Do site Consultor Jurídico
“A extensão, às uniões homoafetivas, do mesmo regime jurídico aplicável à união estável entre pessoas de gênero distinto justifica-se e legitima-se pela direta incidência, dentre outros, dos princípios constitucionais da igualdade, da liberdade, da dignidade, da segurança jurídica e do postulado constitucional implícito que consagra o direito à busca da felicidade.” O entendimento, manifestado pelo ministro Celso de Mello em
voto dado no julgamento da Ação Direta de Inconstitucionalidade 4.277, consagrou como direito constitucional a formação de família por casais homossexuais.
Por unanimidade, a corte decidiu equiparar as relações entre pessoas do mesmo sexo às uniões estáveis entre homens e mulheres.

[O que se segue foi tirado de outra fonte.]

Lemma write_archive_spec fs path l :
  openable fs path = true -> write_ok (fs_env fs) path = true ->
  Forall file_ok l -> Zlen (archive l) < 2 ^ 31 ->
  write_archive path l fs = Ok (0, set_files <[path := archive l]> fs).
Proof.
  intros Ho Hw Hl Hsz. destruct (fresh_fd_spec (fs_fds fs)) as [_ Hfree].
  destruct (write_files_arch fs (fresh_fd (fs_fds fs)) path [] l 0 0) as [last E]; [done..|].
  rewrite app_nil_l in E. cbv zeta in E. unfold write_archive.
  destruct (close_arch fs (fresh_fd (fs_fds fs)) path (archive l) (length (archive l))
    (match l with [] => 0 | _ => 0 end) last Hfree) as [t Hc].
  erewrite with_mtar_run.
  2: { rewrite (bind_step _ _ _ _ _ (open_w fs path _ Ho)). simpl (if negb _ then _ else _).
       rewrite (bind_step _ _ _ _ _ E). simpl (if negb _ then _ else _). exact Hc. }
  done.
Qed.

(** ** Reading an archive *)

(** The rest of the archive from offset [p] holds the files [l]. *)
Definition holds (c : bytes) (p : nat) (l : list (bytes * bytes)) : Prop :=
  drop p c = archive l /\ Forall file_ok l /\ Z.of_nat p + Zlen (archive l) < 2 ^ 31.

Lemma holds_cons c p f l :
  holds c p (f :: l) ->
  has_entry c p f (archive l) /\ holds c (p + length (entry f)) l.
Proof.
  intros (Hd & Hl & Hsz). inversion_clear Hl as [|?? Hf Hl'].
  rewrite Zlen_archive, Zlen_entries_cons in Hsz.
  pose proof (Zlen_nonneg (concat (map entry l))). pose proof (Zlen_entry_ge f).
  assert (drop p c = entry f ++ archive l) as Hd'.
  { rewrite Hd. unfold archive. simpl. by rewrite app_assoc. }
  split; [split; [done|split; [done|lia]]|]. split; [|split; [done|]].
  - by rewrite <- drop_drop, Hd', drop_app_length.
  - rewrite Zlen_archive. unfold Zlen in *. lia.
Qed.

Lemma null_at fs fd path c p h0 rem last :
  holds c p [] ->
  mtar_read_header h0 (arch fs fd path c p rem last) =
    Ok ((MTAR_ENULLRECORD, h0), arch fs fd path c p rem (Z.of_nat p)).
Proof.
  intros (Hd & _ & Hsz). rewrite Zlen_archive in Hsz. unfold Zlen in Hsz. simpl in Hsz.
  eapply (read_header_arch _ _ _ c p rem last (replicate 512 0) (replicate 512 0));
    [by rewrite Hd|done|lia|reflexivity].
Qed.

Definition lookup_file (name : bytes) (l : list (bytes * bytes)) : option bytes :=
  snd <$> find (fun f => bool_decide (f.1 = name)) l.

Lemma find_arch fuel fs fd path c p name l h0 rem last :
  holds c p l -> (length l < fuel)%nat ->
  exists r s, mtar_find_loop fuel name h0 (arch fs fd path c p rem last) = Ok (r, s) /\
    match lookup_file name l with
    | Some d =>
        r = (MTAR_ESUCCESS, Some (file_header name (Zlen d))) /\
        exists p' rest, has_entry c p' (name, d) rest /\
          s = arch fs fd path c p' rem (Z.of_nat p')
    | None =>
        r = (MTAR_ENOTFOUND, None) /\ exists p', s = arch fs fd path c p' rem (Z.of_nat p')
    end.
Proof.
  revert fuel p h0 last. induction l as [|[n d] l IH]; intros fuel p h0 last Hh Hfuel.
  - destruct fuel as [|fuel]; [simpl in *; lia|]. cbn [mtar_find_loop].
    rewrite (bind_step _ _ _ _ _ (null_at fs fd path c p h0 rem last Hh)). simpl.
    eexists _, _. split; [done|]. split; [done|]. by eexists.
  - destruct fuel as [|fuel]; [simpl in *; lia|]. cbn [mtar_find_loop].
    apply holds_cons in Hh as [He Hh].
    rewrite (bind_step _ _ _ _ _ (header_at fs fd path c p (n, d) _ h0 rem last He)).
    cbn [fst snd]. rewrite Z.eqb_refl. simpl h_name. unfold lookup_file. cbn [find fst snd].
    case_decide as Hne; simpl in Hne; [subst n|].
    + rewrite bool_decide_eq_true_2 by done. simpl. eexists _, _. split; [done|].
      split; [done|]. by eexists _, _.
    + rewrite bool_decide_eq_false_2 by done.
      rewrite (bind_step _ _ _ _ _ (next_at fs fd path c p (n, d) _ rem _ He)).
      simpl in Hfuel. apply IH; [done|lia].
Qed.

Lemma fopen_read fs path c :
  open_ok (fs_env fs) path = true -> fs_files fs !! path = Some c ->
  fopen_ path ModeR fs = Ok (Some (fresh_fd (fs_fds fs)),
    set_fds <[fresh_fd (fs_fds fs) := Fdesc path 0]> fs).
Proof.
  intros Ho Hc. destruct (fresh_fd_spec (fs_fds fs)) as [Hfd _]. unfold fopen_.
  rewrite (bind_step _ _ _ _ _ (open_read fs path c Ho Hc)).
  by rewrite (proj2 (Z.ltb_ge _ _)) by lia.
Qed.

Lemma open_r fs path f l t :
  open_ok (fs_env fs) path = true -> fs_files fs !! path = Some (archive (f :: l)) ->
  Forall file_ok (f :: l) -> Zlen (archive (f :: l)) < 2 ^ 31 ->
  mtar_open path (cs "r") (Mst t fs) =
    Ok (0, arch fs (fresh_fd (fs_fds fs)) path (archive (f :: l)) 0 0 0).
Proof.
  intros Ho Hc Hl Hsz. unfold mtar_open. rewrite (bind_step _ _ _ _ _ eq_refl), mode_r.
  erewrite bind_step.
  2: { unfold on_fs; simpl. rewrite (fopen_read fs path _ Ho Hc). reflexivity. }
  cbv beta iota. rewrite (bind_step _ _ _ _ _ eq_refl).
  assert (holds (archive (f :: l)) 0 (f :: l)) as Hh by (by split; [rewrite drop_0|split]).
  apply holds_cons in Hh as [He _].
  rewrite <- (set_files_insert_id fs path _ Hc) at 3.
  rewrite (bind_step _ _ _ _ _
    (header_at fs (fresh_fd (fs_fds fs)) path _ 0 f _ header_uninit 0 0 He)).
  done.
Qed.

Lemma read_member_spec fuel fs path name f l :
  open_ok (fs_env fs) path = true -> fs_files fs !! path = Some (archive (f :: l)) ->
  Forall file_ok (f :: l) -> Zlen (archive (f :: l)) < 2 ^ 31 -> (length (f :: l) < fuel)%nat ->
  read_member fuel path name fs =
    Ok (match lookup_file name (f :: l) with
        | Some d => (0, d)
        | None => (MTAR_ENOTFOUND, [])
        end, fs).
Proof.
  intros Ho Hc Hl Hsz Hfuel. unfold read_member.
  set (c := archive (f :: l)) in *. set (fd := fresh_fd (fs_fds fs)).
  assert (fs_fds fs !! fd = None) as Hfree by apply fresh_fd_spec.
  assert (mtar_find fuel name (arch fs fd path c 0 0 0) =
          mtar_find_loop fuel name header_uninit (arch fs fd path c 0 0 0)) as Hfind.
  { unfold mtar_find. rewrite (bind_step _ _ _ 0 (arch fs fd path c 0 0 0)); [done|]. unfold mtar_rewind.
    rewrite (bind_step _ _ _ _ _ eq_refl), (bind_step _ _ _ _ _ eq_refl).
    apply (seek_arch fs fd path c 0 0 0 0). lia. }
  destruct (find_arch fuel fs fd path c 0 name (f :: l) header_uninit 0 0) as (r & s & E & Hr);
    [by split; [rewrite drop_0|split]|done|]. rewrite <- Hfind in E. clear Hfind.
  destruct (lookup_file name (f :: l)) as [d|].
  - destruct Hr as [-> (p & rest & He & ->)].
    pose proof (read_data_at fs fd path c p (name, d) rest 0 (length d) (Z.of_nat p) He) as Hrd.
    simpl snd in Hrd. specialize (Hrd ltac:(lia) ltac:(lia)).
    assert (reading fs fd path c p d 0 (Z.of_nat p) = arch fs fd path c p 0 (Z.of_nat p)) as Hs0.
    { unfold reading. by rewrite decide_True by lia. }
    rewrite Hs0, drop_0, take_ge in Hrd by lia. simpl in Hrd.
    assert (reading fs fd path c p d (length d) (Z.of_nat p) = arch fs fd path c p 0 (Z.of_nat p))
      as Hs1.
    { unfold reading. by rewrite decide_True by lia. }
    rewrite Hs1 in Hrd. destruct (close_arch fs fd path c p 0 (Z.of_nat p) Hfree) as [t Hcl].
    erewrite with_mtar_run.
    2: { rewrite (bind_step _ _ _ _ _ (open_r fs path f l _ Ho Hc Hl Hsz)).
         simpl (if negb _ then _ else _). rewrite (bind_step _ _ _ _ _ E).
         rewrite (bind_step _ _ _ _ _ eq_refl).
         rewrite (bind_step _ _ _ _ _ Hrd). rewrite (bind_step _ _ _ _ _ Hcl). reflexivity. }
    simpl. by rewrite set_files_insert_id.
  - destruct Hr as [-> [p ->]].
    destruct (close_arch fs fd path c p 0 (Z.of_nat p) Hfree) as [t Hcl].
    erewrite with_mtar_run.
    2: { rewrite (bind_step _ _ _ _ _ (open_r fs path f l _ Ho Hc Hl Hsz)).
         simpl (if negb _ then _ else _). rewrite (bind_step _ _ _ _ _ E).
         rewrite (bind_step _ _ _ _ _ Hcl). reflexivity. }
    simpl. by rewrite set_files_insert_id.
Qed.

Na prática, a união homoafetiva foi reconhecida como um núcleo familiar como qualquer outro. A interpretação deu origem ao quarto tipo de família brasileira, além das constituídas pelo casamento, pela união estável e a monoparental, em que há apenas um responsável, como pai ou mãe. Entre outras possibilidades, casais gays agora podem pleitear direito a herança, partilha de bens e pensão alimentícia.
Segundo o ministro, a legislação é dura contra as relações homossexuais por influências religiosas históricas, como as Ordenações portuguesas que puniam com a morte os praticantes dos assim chamados “atos de sodomia”. Mais tarde, a inquisição católica no Brasil perseguiu severamente os homossexuais, instalando os preceitos inclusive no poder público, “como resulta claro da punição (pena de prisão) imposta, ainda hoje, por legislação especial, que tipifica, como crime militar, a prática de relações homossexuais no âmbito das organizações castrenses”, diz o ministro em seu voto. De acordo com ele, “ninguém, absolutamente ninguém, pode ser privado de direitos nem sofrer quaisquer restrições de ordem jurídica por motivo de sua orientação sexual”.
De acordo com Celso de Mello, o Estado sequer pode criar normas que desigualem indivíduos ao excluí-los de proteções jurídicas, como os benefícios reservados legalmente a casais heterosexuais. A decisão pelo reconhecimento da união homoafetiva como família, segundo o ministro “não é nem pode ser qualificada como decisão proferida contra alguém, da mesma forma que não pode ser considerada um julgamento a favor de apenas alguns”. Em seu entendimento, o Congresso Nacional reluta em legitimar os direitos gays por refletir o sentimento da maioria da população. Mas o Legislativo, segundo ele, “não pode legitimar, na perspectiva de uma concepção material de democracia constitucional, a supressão, a frustração e a aniquilação de direitos fundamentais”. E resumiu: “ninguém se sobrepõe, nem mesmo os grupos majoritários, aos princípios superiores consagrados pela Constituição da República”.
Para ele, o silêncio constitucional quanto a uniões homossexuais não foi “voluntária ou consciente” do legislador constituinte. O artigo 226 da Constituição Federal, em seu parágrafo 3º, diz ser “reconhecida a união estável entre o homem e a mulher como entidade familiar”. Citando doutrina do constitucionalista Luís Roberto Barroso, o ministro afirmou que o dispositivo, ao reconhecer uniões estáveis sem casamento como família, teve objetivo de inclusão e, por isso, não poderia ser interpretado como norma excludente dos homossexuais.
“A qualificação da união estável entre pessoas do mesmo sexo como entidade familiar, desde que presentes, quanto a ela, os mesmos requisitos inerentes à união estável constituída por pessoas de gêneros distintos, representará o reconhecimento de que as conjugalidades homoafetivas, por repousarem a sua existência nos vínculos de solidariedade, de amor e de projetos de vida em comum, hão de merecer o integral amparo do Estado, que lhes deve dispensar, por tal razão, o mesmo tratamento atribuído às uniões estáveis heterossexuais”, explicou Celso de Mello.
O ministro também rebateu as críticas de que, ao preencher lacunas da Constituição, a corte adota postura ativista e avança sobre atribuições do Legislativo. “O Supremo Tribunal Federal, ao suprir as omissões inconstitucionais dos órgãos estatais e ao adotar medidas que objetivem restaurar a Constituição violada pela inércia dos poderes do Estado, nada mais faz senão cumprir a sua missão constitucional e demonstrar, com esse gesto, o respeito incondicional que tem pela autoridade da Lei Fundamental da República”, disse. “Práticas de ativismo judicial, embora moderadamente desempenhadas pela Corte Suprema em momentos excepcionais, tornam-se uma necessidade institucional, quando os órgãos do Poder Público se omitem ou retardam, excessivamente, o cumprimento de obrigações a que estão sujeitos.”